#### [Collected data entries]
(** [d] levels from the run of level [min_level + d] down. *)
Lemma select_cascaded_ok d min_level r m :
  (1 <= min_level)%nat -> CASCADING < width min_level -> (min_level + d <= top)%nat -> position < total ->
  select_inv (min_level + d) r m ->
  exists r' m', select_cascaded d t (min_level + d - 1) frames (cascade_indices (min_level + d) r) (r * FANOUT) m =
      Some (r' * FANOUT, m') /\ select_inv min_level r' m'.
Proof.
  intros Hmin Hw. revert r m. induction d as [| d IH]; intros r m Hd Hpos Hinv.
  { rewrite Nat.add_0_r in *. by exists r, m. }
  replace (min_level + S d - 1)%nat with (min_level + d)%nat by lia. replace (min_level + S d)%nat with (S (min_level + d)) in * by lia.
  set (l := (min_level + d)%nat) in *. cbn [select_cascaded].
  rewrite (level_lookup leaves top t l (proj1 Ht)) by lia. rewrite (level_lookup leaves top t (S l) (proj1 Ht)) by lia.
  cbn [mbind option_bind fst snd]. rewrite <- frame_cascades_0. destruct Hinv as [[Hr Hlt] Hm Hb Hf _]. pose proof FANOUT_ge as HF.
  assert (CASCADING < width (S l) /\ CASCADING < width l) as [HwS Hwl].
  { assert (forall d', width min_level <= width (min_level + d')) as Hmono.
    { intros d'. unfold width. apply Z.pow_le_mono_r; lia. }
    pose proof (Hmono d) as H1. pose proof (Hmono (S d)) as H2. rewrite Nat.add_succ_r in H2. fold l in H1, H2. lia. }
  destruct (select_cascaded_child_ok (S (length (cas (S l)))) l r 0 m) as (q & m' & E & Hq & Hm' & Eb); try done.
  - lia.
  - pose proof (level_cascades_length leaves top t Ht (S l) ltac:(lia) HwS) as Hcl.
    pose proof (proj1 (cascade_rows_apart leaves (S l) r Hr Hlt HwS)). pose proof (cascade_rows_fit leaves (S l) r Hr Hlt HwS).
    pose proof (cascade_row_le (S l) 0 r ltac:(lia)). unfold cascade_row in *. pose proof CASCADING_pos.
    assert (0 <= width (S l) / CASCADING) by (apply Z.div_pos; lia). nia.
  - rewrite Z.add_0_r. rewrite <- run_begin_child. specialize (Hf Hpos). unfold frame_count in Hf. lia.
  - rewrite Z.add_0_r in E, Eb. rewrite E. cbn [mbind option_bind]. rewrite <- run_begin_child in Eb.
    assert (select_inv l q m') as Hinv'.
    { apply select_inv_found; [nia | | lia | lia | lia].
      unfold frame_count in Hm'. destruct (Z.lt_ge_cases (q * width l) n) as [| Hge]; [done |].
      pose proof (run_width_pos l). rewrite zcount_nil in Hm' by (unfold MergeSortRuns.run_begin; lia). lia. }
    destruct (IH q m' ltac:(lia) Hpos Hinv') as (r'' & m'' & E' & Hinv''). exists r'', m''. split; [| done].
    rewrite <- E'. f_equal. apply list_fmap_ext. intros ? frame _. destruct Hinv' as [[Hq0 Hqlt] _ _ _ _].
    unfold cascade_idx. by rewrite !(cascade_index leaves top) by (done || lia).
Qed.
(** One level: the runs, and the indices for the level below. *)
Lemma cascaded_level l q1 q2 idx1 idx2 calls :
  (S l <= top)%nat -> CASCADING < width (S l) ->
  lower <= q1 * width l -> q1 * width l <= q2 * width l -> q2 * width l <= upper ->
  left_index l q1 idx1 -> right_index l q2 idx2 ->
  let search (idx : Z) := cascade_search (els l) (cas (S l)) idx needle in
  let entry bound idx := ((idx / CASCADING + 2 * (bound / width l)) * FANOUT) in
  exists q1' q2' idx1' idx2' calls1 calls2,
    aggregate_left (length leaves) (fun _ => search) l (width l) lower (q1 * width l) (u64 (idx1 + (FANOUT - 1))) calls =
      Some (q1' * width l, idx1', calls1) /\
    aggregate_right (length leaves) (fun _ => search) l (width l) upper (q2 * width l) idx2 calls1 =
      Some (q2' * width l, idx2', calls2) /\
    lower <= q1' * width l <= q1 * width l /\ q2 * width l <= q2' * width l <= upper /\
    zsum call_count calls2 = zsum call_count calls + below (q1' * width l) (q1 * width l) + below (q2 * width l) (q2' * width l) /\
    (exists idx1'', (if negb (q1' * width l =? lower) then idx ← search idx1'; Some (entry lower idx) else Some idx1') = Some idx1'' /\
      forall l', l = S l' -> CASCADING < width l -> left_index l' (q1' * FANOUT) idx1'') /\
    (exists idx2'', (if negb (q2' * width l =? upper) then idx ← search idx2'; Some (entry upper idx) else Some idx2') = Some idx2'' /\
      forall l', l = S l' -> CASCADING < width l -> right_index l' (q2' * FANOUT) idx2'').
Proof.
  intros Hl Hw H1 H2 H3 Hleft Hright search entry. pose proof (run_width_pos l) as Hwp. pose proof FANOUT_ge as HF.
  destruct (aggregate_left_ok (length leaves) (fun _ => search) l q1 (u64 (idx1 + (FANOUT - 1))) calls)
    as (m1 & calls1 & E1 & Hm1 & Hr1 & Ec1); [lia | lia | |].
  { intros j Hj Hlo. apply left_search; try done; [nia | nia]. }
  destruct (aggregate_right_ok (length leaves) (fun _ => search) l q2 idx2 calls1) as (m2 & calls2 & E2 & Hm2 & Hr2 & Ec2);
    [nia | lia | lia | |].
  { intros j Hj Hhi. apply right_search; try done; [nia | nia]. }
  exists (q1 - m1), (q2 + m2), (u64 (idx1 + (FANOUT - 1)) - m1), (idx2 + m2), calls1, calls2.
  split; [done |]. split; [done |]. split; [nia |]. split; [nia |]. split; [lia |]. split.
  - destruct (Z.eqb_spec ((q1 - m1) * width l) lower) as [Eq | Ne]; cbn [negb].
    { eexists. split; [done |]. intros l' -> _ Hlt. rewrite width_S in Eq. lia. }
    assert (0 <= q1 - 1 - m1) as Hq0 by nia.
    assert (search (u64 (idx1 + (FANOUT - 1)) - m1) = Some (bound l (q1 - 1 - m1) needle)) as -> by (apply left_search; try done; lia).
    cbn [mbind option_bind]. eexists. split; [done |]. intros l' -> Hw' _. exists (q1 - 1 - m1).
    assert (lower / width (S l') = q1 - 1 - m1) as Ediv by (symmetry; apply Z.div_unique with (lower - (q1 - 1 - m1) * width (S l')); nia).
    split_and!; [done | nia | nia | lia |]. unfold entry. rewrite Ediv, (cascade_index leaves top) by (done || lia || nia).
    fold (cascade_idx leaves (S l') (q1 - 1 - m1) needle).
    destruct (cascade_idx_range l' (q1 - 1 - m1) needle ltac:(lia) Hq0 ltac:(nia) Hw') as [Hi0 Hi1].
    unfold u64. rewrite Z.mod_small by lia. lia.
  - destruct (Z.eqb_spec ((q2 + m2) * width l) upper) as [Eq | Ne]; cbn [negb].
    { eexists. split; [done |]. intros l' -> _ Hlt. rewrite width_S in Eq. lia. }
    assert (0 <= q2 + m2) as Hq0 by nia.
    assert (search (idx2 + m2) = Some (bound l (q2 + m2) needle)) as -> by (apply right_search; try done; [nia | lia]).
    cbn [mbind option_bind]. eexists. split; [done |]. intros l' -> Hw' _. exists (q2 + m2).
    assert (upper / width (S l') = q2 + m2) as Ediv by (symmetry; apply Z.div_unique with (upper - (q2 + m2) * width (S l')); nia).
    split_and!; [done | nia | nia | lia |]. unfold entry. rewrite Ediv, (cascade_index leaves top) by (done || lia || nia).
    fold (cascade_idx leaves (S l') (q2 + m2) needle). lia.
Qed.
==
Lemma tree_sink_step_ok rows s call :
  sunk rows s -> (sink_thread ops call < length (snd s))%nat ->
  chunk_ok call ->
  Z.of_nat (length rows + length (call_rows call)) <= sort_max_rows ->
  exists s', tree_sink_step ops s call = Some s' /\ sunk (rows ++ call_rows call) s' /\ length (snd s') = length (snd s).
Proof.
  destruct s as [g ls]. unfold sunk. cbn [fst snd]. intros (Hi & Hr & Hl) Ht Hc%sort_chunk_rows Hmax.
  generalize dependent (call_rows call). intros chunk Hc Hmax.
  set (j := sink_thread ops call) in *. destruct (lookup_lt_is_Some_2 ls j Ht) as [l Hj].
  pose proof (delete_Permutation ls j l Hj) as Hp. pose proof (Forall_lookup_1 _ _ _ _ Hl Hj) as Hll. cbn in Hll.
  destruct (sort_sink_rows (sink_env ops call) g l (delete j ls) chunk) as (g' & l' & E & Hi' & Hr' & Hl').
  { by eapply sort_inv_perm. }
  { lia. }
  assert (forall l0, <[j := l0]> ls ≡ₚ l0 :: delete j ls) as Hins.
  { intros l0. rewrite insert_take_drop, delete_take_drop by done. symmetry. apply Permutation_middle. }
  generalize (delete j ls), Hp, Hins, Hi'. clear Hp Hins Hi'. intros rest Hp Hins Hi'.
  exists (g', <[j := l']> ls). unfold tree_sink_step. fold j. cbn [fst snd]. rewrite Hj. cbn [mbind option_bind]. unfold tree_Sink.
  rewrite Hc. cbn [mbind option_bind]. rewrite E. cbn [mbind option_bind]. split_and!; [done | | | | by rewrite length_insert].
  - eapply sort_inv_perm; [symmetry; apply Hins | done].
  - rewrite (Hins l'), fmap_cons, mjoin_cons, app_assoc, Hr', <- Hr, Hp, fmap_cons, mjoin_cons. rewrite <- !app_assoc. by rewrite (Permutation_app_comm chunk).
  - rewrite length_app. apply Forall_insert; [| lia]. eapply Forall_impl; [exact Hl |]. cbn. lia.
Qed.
==
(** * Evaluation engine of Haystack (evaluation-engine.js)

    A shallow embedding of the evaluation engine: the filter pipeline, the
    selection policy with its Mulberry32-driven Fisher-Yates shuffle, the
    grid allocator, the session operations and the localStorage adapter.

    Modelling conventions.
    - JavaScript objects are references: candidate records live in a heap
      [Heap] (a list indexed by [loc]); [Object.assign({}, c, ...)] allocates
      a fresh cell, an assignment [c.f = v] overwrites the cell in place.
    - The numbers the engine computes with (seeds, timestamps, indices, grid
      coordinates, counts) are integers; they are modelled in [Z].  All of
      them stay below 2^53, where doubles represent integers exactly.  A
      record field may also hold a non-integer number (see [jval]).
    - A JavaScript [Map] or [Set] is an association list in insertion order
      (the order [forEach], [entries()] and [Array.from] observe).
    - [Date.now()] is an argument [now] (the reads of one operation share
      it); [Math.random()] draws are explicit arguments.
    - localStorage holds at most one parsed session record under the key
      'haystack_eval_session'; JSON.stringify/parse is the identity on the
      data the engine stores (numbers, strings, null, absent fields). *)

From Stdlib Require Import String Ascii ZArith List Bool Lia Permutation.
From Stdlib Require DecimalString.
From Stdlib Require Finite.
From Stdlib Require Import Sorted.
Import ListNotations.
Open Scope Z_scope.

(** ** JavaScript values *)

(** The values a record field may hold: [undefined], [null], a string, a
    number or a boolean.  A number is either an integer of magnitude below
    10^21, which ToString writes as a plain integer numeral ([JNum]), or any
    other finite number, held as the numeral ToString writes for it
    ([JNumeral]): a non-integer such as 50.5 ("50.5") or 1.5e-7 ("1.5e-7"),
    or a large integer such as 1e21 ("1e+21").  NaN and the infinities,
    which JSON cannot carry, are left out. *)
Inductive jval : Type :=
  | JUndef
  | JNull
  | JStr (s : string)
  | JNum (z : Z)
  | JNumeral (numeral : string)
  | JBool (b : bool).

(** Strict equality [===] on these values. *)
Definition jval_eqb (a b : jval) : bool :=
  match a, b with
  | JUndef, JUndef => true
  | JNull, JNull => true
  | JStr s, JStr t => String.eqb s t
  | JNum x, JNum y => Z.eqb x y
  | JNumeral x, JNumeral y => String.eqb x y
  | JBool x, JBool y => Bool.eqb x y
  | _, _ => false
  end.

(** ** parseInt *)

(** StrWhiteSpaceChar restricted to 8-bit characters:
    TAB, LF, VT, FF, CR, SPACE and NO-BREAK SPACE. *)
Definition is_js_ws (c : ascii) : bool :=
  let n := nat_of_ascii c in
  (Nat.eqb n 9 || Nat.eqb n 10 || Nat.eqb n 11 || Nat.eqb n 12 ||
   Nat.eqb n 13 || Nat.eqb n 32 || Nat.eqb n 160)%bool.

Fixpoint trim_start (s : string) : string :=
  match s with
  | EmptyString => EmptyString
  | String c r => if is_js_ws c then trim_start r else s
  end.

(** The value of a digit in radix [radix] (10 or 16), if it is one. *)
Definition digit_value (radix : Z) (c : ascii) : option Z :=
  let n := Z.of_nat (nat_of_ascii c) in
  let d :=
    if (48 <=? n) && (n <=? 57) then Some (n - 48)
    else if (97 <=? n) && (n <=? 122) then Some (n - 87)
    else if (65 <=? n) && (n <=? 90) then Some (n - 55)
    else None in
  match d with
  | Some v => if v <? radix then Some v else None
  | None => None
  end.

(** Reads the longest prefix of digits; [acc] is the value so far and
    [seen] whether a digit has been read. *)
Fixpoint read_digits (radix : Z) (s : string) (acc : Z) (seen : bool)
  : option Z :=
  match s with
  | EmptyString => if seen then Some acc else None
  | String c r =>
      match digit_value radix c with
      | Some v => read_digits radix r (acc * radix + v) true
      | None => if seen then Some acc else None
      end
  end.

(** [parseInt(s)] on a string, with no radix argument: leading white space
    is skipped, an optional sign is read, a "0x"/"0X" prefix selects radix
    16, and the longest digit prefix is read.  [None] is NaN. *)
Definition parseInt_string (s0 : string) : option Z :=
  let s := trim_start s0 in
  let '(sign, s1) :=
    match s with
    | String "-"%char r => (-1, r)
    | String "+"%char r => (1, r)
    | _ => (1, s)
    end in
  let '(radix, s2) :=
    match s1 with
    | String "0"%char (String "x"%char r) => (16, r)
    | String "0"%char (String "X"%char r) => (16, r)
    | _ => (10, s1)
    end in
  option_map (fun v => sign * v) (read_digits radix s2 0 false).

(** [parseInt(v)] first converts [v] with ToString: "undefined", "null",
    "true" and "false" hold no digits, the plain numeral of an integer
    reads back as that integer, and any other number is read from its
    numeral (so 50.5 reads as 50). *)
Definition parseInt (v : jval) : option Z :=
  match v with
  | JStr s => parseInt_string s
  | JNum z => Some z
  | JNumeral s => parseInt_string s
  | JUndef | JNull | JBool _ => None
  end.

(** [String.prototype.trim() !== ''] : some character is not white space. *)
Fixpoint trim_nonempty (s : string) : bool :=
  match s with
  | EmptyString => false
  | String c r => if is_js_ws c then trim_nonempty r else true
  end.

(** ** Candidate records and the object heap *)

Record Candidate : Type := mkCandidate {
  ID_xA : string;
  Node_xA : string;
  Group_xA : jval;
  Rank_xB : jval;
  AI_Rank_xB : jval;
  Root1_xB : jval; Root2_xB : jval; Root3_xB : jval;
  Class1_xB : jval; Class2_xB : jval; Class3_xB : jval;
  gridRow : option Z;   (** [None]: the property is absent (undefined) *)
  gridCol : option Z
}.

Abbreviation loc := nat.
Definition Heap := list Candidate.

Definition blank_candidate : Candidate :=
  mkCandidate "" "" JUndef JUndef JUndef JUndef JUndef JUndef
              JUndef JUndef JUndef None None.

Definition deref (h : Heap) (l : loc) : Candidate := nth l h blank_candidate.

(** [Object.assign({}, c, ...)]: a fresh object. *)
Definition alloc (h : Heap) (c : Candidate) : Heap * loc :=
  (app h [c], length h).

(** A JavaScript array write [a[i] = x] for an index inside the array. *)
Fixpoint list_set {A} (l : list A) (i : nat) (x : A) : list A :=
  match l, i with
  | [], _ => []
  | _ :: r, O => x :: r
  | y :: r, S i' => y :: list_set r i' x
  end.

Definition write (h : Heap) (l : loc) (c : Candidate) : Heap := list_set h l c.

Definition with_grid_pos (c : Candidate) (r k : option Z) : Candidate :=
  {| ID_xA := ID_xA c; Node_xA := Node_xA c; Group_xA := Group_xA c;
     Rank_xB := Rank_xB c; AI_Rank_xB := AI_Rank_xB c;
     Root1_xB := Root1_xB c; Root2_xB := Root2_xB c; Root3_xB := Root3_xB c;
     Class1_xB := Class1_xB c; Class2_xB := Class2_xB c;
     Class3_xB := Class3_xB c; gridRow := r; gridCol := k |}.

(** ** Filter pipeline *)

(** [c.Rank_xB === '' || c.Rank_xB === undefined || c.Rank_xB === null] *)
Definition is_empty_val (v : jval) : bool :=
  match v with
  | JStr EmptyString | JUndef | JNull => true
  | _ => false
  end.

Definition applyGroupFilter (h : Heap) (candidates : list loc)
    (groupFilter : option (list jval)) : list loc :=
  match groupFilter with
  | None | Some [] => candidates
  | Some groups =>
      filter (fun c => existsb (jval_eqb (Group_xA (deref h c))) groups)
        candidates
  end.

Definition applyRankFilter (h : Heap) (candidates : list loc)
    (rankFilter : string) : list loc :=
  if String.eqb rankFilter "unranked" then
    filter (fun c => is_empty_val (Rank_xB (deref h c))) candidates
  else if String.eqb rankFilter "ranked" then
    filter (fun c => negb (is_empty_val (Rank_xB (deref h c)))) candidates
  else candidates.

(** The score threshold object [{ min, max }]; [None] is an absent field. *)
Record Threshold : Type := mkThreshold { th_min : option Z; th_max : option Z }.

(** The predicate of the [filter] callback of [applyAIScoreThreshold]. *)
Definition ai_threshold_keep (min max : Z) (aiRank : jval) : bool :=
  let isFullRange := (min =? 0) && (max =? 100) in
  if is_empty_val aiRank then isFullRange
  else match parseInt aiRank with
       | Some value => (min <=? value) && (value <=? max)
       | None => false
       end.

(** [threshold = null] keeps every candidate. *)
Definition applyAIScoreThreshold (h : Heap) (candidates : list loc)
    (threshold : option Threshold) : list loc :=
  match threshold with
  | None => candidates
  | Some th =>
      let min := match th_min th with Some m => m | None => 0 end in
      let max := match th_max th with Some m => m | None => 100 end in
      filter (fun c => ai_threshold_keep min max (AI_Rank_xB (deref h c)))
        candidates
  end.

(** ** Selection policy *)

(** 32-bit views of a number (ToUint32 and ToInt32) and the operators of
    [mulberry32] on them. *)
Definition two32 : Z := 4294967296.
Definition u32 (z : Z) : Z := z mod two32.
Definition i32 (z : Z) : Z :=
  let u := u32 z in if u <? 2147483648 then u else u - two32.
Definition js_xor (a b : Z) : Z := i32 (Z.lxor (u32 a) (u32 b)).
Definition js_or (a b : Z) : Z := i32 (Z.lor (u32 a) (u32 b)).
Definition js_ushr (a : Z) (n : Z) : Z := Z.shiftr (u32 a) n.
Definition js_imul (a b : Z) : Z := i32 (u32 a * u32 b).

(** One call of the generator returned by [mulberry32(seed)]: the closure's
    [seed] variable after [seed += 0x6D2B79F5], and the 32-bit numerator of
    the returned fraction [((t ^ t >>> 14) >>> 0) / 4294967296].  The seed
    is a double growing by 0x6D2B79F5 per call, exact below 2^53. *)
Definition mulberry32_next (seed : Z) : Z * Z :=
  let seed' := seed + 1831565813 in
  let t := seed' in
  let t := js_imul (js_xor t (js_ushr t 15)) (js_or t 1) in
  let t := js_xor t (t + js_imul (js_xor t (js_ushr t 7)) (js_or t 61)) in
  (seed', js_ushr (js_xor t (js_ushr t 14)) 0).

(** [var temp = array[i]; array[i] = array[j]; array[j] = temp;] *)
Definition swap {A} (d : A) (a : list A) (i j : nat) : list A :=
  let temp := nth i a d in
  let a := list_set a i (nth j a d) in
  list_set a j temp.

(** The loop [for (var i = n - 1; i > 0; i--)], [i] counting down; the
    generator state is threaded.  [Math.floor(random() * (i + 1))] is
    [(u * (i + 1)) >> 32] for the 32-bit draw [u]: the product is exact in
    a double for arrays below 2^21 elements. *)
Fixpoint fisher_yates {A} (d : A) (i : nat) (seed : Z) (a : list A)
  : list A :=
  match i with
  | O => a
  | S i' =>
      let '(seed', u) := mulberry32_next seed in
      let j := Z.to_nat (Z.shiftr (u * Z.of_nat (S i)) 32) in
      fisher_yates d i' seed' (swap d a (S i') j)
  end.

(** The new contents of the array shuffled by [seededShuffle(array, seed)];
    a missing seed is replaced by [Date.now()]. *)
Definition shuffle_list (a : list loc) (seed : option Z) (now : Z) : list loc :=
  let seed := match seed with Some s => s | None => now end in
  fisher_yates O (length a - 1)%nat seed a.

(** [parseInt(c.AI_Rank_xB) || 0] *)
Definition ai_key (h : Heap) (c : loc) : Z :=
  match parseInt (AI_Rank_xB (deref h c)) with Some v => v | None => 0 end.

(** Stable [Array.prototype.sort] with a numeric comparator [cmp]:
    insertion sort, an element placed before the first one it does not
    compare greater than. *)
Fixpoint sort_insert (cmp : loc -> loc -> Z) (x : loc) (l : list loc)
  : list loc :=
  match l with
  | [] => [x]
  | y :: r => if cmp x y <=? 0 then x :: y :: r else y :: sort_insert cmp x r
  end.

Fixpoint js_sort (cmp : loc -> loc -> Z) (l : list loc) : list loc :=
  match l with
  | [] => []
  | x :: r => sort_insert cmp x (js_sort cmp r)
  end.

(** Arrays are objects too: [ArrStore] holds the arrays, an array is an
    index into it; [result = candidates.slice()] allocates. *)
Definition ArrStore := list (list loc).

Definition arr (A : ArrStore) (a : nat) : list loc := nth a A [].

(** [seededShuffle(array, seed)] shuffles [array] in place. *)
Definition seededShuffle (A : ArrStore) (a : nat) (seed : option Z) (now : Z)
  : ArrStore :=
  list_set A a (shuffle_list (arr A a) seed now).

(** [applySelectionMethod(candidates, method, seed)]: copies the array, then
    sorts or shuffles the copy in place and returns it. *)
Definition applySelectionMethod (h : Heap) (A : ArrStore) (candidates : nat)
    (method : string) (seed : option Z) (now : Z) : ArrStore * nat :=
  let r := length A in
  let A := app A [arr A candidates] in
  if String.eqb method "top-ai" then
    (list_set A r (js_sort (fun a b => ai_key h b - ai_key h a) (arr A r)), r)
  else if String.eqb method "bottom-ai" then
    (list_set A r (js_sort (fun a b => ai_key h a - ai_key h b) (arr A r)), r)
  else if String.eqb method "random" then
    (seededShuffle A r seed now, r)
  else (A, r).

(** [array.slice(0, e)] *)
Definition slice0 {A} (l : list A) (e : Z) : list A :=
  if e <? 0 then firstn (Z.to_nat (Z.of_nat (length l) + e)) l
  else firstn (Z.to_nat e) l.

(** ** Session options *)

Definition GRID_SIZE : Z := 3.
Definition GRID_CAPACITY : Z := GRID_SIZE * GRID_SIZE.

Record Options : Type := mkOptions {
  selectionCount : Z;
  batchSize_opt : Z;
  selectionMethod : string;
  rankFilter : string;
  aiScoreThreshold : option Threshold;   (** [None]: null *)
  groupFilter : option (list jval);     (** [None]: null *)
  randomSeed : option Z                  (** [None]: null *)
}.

#### [DESCRIPTION OF THE TASK]
Could you restate word for word the lines above, from the one that contains "unfold frame_count in Hm'." through the one that contains "FANOUT) idx1'') /\", and no others?

#### [WRITTEN RESPONSE]
      unfold frame_count in Hm'. destruct (Z.lt_ge_cases (q * width l) n) as [| Hge]; [done |].
      pose proof (run_width_pos l). rewrite zcount_nil in Hm' by (unfold MergeSortRuns.run_begin; lia). lia. }
    destruct (IH q m' ltac:(lia) Hpos Hinv') as (r'' & m'' & E' & Hinv''). exists r'', m''. split; [| done].
    rewrite <- E'. f_equal. apply list_fmap_ext. intros ? frame _. destruct Hinv' as [[Hq0 Hqlt] _ _ _ _].
    unfold cascade_idx. by rewrite !(cascade_index leaves top) by (done || lia).
Qed.
(** One level: the runs, and the indices for the level below. *)
Lemma cascaded_level l q1 q2 idx1 idx2 calls :
  (S l <= top)%nat -> CASCADING < width (S l) ->
  lower <= q1 * width l -> q1 * width l <= q2 * width l -> q2 * width l <= upper ->
  left_index l q1 idx1 -> right_index l q2 idx2 ->
  let search (idx : Z) := cascade_search (els l) (cas (S l)) idx needle in
  let entry bound idx := ((idx / CASCADING + 2 * (bound / width l)) * FANOUT) in
  exists q1' q2' idx1' idx2' calls1 calls2,
    aggregate_left (length leaves) (fun _ => search) l (width l) lower (q1 * width l) (u64 (idx1 + (FANOUT - 1))) calls =
      Some (q1' * width l, idx1', calls1) /\
    aggregate_right (length leaves) (fun _ => search) l (width l) upper (q2 * width l) idx2 calls1 =
      Some (q2' * width l, idx2', calls2) /\
    lower <= q1' * width l <= q1 * width l /\ q2 * width l <= q2' * width l <= upper /\
    zsum call_count calls2 = zsum call_count calls + below (q1' * width l) (q1 * width l) + below (q2 * width l) (q2' * width l) /\
    (exists idx1'', (if negb (q1' * width l =? lower) then idx ← search idx1'; Some (entry lower idx) else Some idx1') = Some idx1'' /\
      forall l', l = S l' -> CASCADING < width l -> left_index l' (q1' * FANOUT) idx1'') /\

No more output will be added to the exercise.